The invention relates to a system for measuring the electrical resistance and the temperature of thin, metallically conductive films deposited on substrates by means of evaporation or sputter-deposition. These measurements are carried out during the film manufacture. An evacuated processing or deposition unit with an evacuatable load lock chamber is employed in the coating. The substrate holder is designed to be movable. The electrical resistance of the film is measured according to the principle of the known two-point or four-point measuring method on a reference substrate with a specific sample geometry and by use of low-resistance contacts. The substrate temperature is measured by means of a resistance thermometer.
In the manufacture of thin, metallically conductive layers, for example for conduction lines in semicondcutor technology or for resistance layers in thin film technology, high demands are made as to the tolerance and stability of the electrical properties. Thus, the absolute values of the electrical sheet resistances of, for example, thin resistors consisting of, for example Cr--Ni, Al--Ta, Cr--Si, may vary only by a few percentage points from charge to charge, and the temperature coefficient of the electrical resistance may often amount to only a few .mu.10.sup.-6 K.sup.-1. Furthermore, the resistance value of the films which are often only 10 nm thick may change only by a few percentage points over a number of years.
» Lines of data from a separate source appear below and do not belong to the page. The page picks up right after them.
Definition notification_attention_cause (cause : rstr) : NotificationAttentionCause :=
  if bool_decide (cause = str "paste_failed") then PasteFailed
  else if bool_decide (cause = str "pane_rebound_after_paste") then PaneReboundAfterPaste
  else if bool_decide (cause = str "submit_failed") then SubmitFailed
  else TransportOutcomeUnknown.

Definition should_retry (failure : AttemptFailure) (spent retry_max : N) : bool :=
  if bool_decide (af_cause failure = str "paste_command_unwritten") then false
  else bool_decide (af_boundary failure = BeforeWrite) && (spent <=? retry_max).
(** [attempts.saturating_sub(regates)]. *)
Definition attempts_spent (attempts regates : N) : N := attempts - regates.

(** What [fail_attempt] does with a failure. *)
Inductive FailDecision :=
| FailRetry
| FailBlock (block : PreWriteBlock)
| FailDeferred
| FailAttention (cause : NotificationAttentionCause).
Definition fail_decision (failure : AttemptFailure) (attempts regates retry_max : N) : FailDecision :=
  if should_retry failure (attempts_spent attempts regates) retry_max then FailRetry
  else match af_pre_write_block failure with
  | Some block => FailBlock block
  | None =>
      if bool_decide (af_boundary failure = BeforeWrite) then FailDeferred
      else FailAttention (notification_attention_cause (af_cause failure))
  end.
(** [C30.] The gate returns [Proceed] with a doorbell for binding [b] exactly when
    the attempt is still current, no barrier sends it back, the route's watcher is
    there, and one reading gives the whole proof: a live pane out of copy mode, a
    manifest and a screen neither blocked nor dead, an empty composer, and a
    binding of that manifest whose agent is in the foreground unless the screen
    itself names a state.  A raw write never carries a doorbell, and a doorbell
    turn never degrades to a raw write. *)
Theorem doorbell_needs_proof raw g i b d :
  ((∃ g' lines, gate_turn raw g i = (g', lines, TurnReturn (GateProceed (AdmitDoorbell b d)))) ↔
   raw = false ∧ gi_current i = Good tt ∧ gs_regate g = None ∧ gi_watcher i = true ∧
   doorbell_proof (gi_view i) b d) ∧
  ((∃ g' lines, gate_turn raw g i = (g', lines, TurnReturn (GateProceed AdmitRaw))) → raw = true).
Proof.
  unfold gate_turn, gate_hold. split.
  - destruct (gi_current i) as [[]|e|]; [|destruct e; naive_solver|naive_solver].
    destruct (gs_regate g); [naive_solver|]. destruct (gi_watcher i); [|naive_solver].
    destruct raw.
    { rewrite admit_raw_inl; unfold refuse. split; [|naive_solver]. by repeat case_match; intros (? & ? & [=]). }
    destruct (admit_pane false (gi_view i) (gs_declines g)) as [[[b' d'|]|rf] ds] eqn:E.
    + apply admit_doorbell_inl in E as (-> & Hp). split.
      * by intros (g' & lines & [= _ _ <- <-]).
      * intros (_ & _ & _ & _ & Hp').
        assert (admit_pane false (gi_view i) (gs_declines g) = (inl (AdmitDoorbell b d), gs_declines g)) as E1
          by by apply admit_doorbell_inl.
        assert (admit_pane false (gi_view i) (gs_declines g) = (inl (AdmitDoorbell b' d'), gs_declines g)) as E2
          by by apply admit_doorbell_inl.
        rewrite E1 in E2. injection E2 as <- <-. eauto.
    + by apply admit_false_not_raw in E.
    + split; [by repeat case_match; intros (? & ? & [=])|]. intros (_ & _ & _ & _ & Hp).
      assert (admit_pane false (gi_view i) (gs_declines g) = (inl (AdmitDoorbell b d), gs_declines g)) as E1
        by by apply admit_doorbell_inl.
      congruence.
  - intros (g' & lines & E). destruct raw; [done|exfalso].
    destruct (gi_current i) as [[]|e|]; [|by destruct e|done].
    destruct (gs_regate g); [done|]. destruct (gi_watcher i); [|done].
    destruct (admit_pane false (gi_view i) (gs_declines g)) as [[[b' d'|]|rf] ds] eqn:E'; [done| |].
    + by apply admit_false_not_raw in E'.
    + by repeat case_match.
Qed.
(* ===== verification/Receipt.v ===== *)
(** * Waiting for a receipt

    [src/cyclopsd/src/delivery/gate.rs], the half after Enter: the evidence that
    a submitted doorbell was taken, the acknowledgement clock, and the loop that
    waits for one of them ([await_ack]).

    Instants are milliseconds.  The loop is one function per turn of its
    [select]; what the turn reads of the daemon (the watcher, one fused capture,
    the composer's content, the handle's state) is part of its input. *)
From S2P Require Import Prelude Text Identity Ledger Notification AttentionRegister Detection Manifests DeliveryGate.
Local Open Scope N_scope.

(** ** Events *)
Inductive RecvError := Closed | Lagged (missed : N).
Inductive PaneEvent :=
| PaneChanged (id : rstr) (row : PaneRow)
| PaneRemoved (id : rstr)
| OutputActivity (id : rstr)
| Disconnected
| OtherPaneEvent.
(** A daemon event: its name and the fields of its payload that delivery reads;
    [None] is a field that is absent or of another type. *)
Record Event := MkEvent {
  ev_name : rstr;
  ev_state : option rstr;
  ev_working_confirmed : bool;
  ev_pane_id : option rstr;
  ev_session_idx : option N;
  ev_observed_at_ms : option N;
  ev_source_pid : option Z;
  ev_source_birth : option N;
  ev_source_manifest : option rstr;
}.

(** [event_wake] and [pane_event_wake]: whether an event wakes a held delivery,
    and whether it names this very pane. *)
Definition event_wake (e : Event) (session_idx : N) (pane_id : rstr) : option bool :=
  if bool_decide (ev_name e = str "state") || bool_decide (ev_name e = str "readiness") then
    if bool_decide (ev_pane_id e = Some pane_id) && bool_decide (ev_session_idx e = Some session_idx)
    then Some true else None
  else if bool_decide (ev_name e = str "session") then Some false
  else None.
Definition pane_event_wake (e : PaneEvent) (pane_id : rstr) : option bool :=
  match e with
  | PaneChanged id _ | PaneRemoved id => if bool_decide (id = pane_id) then Some true else None
  | Disconnected => Some false
  | _ => None
  end.

(** ** The submitted delivery *)
(** What the wait knows of the handle: its pane, and the process and rules that
    Enter reached. *)
Record SubmittedTo := MkSubmitted {
  sb_session_idx : N;
  sb_pane_id : rstr;
  sb_submitted_at_ms : N;
  sb_agent : option ProcId;
  sb_manifest : option rstr;
}.
Definition submitted_binding_is (h : SubmittedTo) (agent : ProcId) (manifest : rstr) : bool :=
  bool_decide (sb_agent h = Some agent) && bool_decide (sb_manifest h = Some manifest).
(** [submitted_binding_holds]: [row] is the pane's row and [binding] the binding
    that can be admitted for it now. *)
Definition submitted_binding_holds (h : SubmittedTo) (row : option PaneRow) (binding : option Binding)
    : bool :=
  match sb_agent h, sb_manifest h, row with
  | Some agent, Some manifest, Some row =>
      negb (row_dead row) &&
      match binding with
      | Some b => bool_decide (fb_agent b = agent) && bool_decide (fb_manifest b = manifest)
      | None => false
      end
  | _, _, _ => false
  end.
(** ** Observations never panic *)
Definition observed_binding (o : Observation) (row : PaneRow) : BindingObservation :=
  pane_binding_observation (row_dead row) (ob_seen o) (ob_lookup o).
Definition observed_manifest (o : Observation) (row : PaneRow) : option rstr :=
  match ob_rule o with
  | Some id => Some id
  | None => fb_manifest <$> binding_of (observed_binding o row)
  end.
Lemma carried_Some prior a m dead seen e :
  composer_hold_carried_entry prior a m dead seen = Some e →
  prior = Some e ∧
  match a with
  | Some a => de_agent e = Some a ∧ de_manifest e = m
  | None => refuses (de_hold e) = true ∧ dead = false ∧ seen ≠ OccGone
  end.
Proof.
  unfold composer_hold_carried_entry. destruct prior as [x|]; [|done]. cbn.
  destruct (match a with Some _ => _ | None => _ end) eqn:E; [|done]. intros [= ->]. split; [done|].
  destruct a; rewrite ?andb_true_iff, ?bool_decide_eq_true, ?negb_true_iff in E; tauto.
Qed.
Lemma settle_turn_Some ends pane a m turn hold d :
  (turn = None ∨ a ≠ None) → settle_turn ends pane a m turn hold d ≠ None.
Proof.
  intros H. unfold settle_turn. destruct turn as [t|], a as [a|]; cbn; try (by destruct H);
    by case_match.
Qed.
Lemma carried_unfrozen prior b m dead seen e :
  frozen_entry prior b dead seen = None →
  composer_hold_carried_entry prior (fb_agent <$> binding_of b) m dead seen = Some e →
  prior = Some e ∧ ∃ b', b = ObsBound b' ∧ de_agent e = Some (fb_agent b') ∧ de_manifest e = m.
Proof.
  intros Hf [-> Hc]%carried_Some. split; [done|]. destruct b as [b| | |]; cbn in Hc; [naive_solver|..];
    destruct Hc as (Hr & -> & Hs); unfold frozen_entry, identity_unproven in Hf; cbn in Hf; rewrite Hr in Hf;
    rewrite (bool_decide_eq_true_2 (seen ≠ OccGone)) in Hf by done; by cbn in Hf.
Qed.
Lemma settle_observation_total w pane o row b m : settle_observation w pane o row b m ≠ None.
Proof.
  unfold settle_observation. destruct (frozen_entry _ _ _ _) eqn:Hf; [done|].
  destruct (settle_turn _ _ _ _ _ _ _) as [[[[ends h] st] mi]|] eqn:E; [done|].
  apply settle_turn_Some in E; [done|].
  destruct (composer_hold_carried_entry _ _ _ _ _) as [e|] eqn:Hc; [|by left].
  destruct (carried_unfrozen _ _ _ _ _ _ Hf Hc) as (_ & b' & -> & _). by right.
Qed.
Lemma observe_fused_total w pane o row b m : observe_fused w pane o row b m ≠ None.
Proof.
  unfold observe_fused. destruct (settle_observation _ _ _ _ _ _) as [[[[[ends h] st] t] ow]|] eqn:E; [done|].
  by apply settle_observation_total in E.
Qed.
Lemma pane_step_total w pane op : pane_step w pane op ≠ None.
Proof.
  destruct op; try done. cbn. unfold observe_pane. destruct (ob_row o) as [row|]; [|done].
  destruct (negb (row_dead row) && row_in_mode row); [done|].
  case_match; [done|]. apply observe_fused_total.
Qed.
In order to achieve this high reproducibility, the residual gas pressure in the evaporation or, respectively, sputter deposition systems must be better than 10.sup.-6 mbar. In order to maintain such a low residual gas pressure even under fabricating conditions, i.e. short cycle time and high substrate throughout, evaporation and sputter deposition systems with vacuum load locks are employed, i.e. the substrates are mounted on a substrate holder such as a pallet with the load lock open. They are subsequently transported into the actual deposition chamber by means of the pallet with the load lock closed--after the load lock reaches a specific final pressure. Such a deposition system with a load lock chamber is known from German OS No. 29 29 804, incorporated herein by reference. The substrates must still be moved during the deposition in order to attain the necessary homogeneity of the layer. This means that there is no specific or fixed position of a substrate in the deposition chamber.
In order to be able to precisely determine the end of the deposition process, a resistance measurement during the deposition would be of great technical advantage. Accordingly, one could measure the attainment of the required electrical values, for example of the sheet resistance. Moreover, it would even be possible to follow and appropriately control the film growth practically from the first monolayer, as is proposed in German patent application No. P 30 04 149.7, corresponding to U.S. Ser. No. 231,885 now U.S. Pat. No. 4,331,702 filed Feb. 5, 1981, and incorporated herein by reference.
Since the substrate temperature during the deposition (20.degree. C. through 500.degree. C.) can noticeably influence both the electrical properties as well as the stability of the film, knowledge of this type is also of significance for a reproducible deposition process.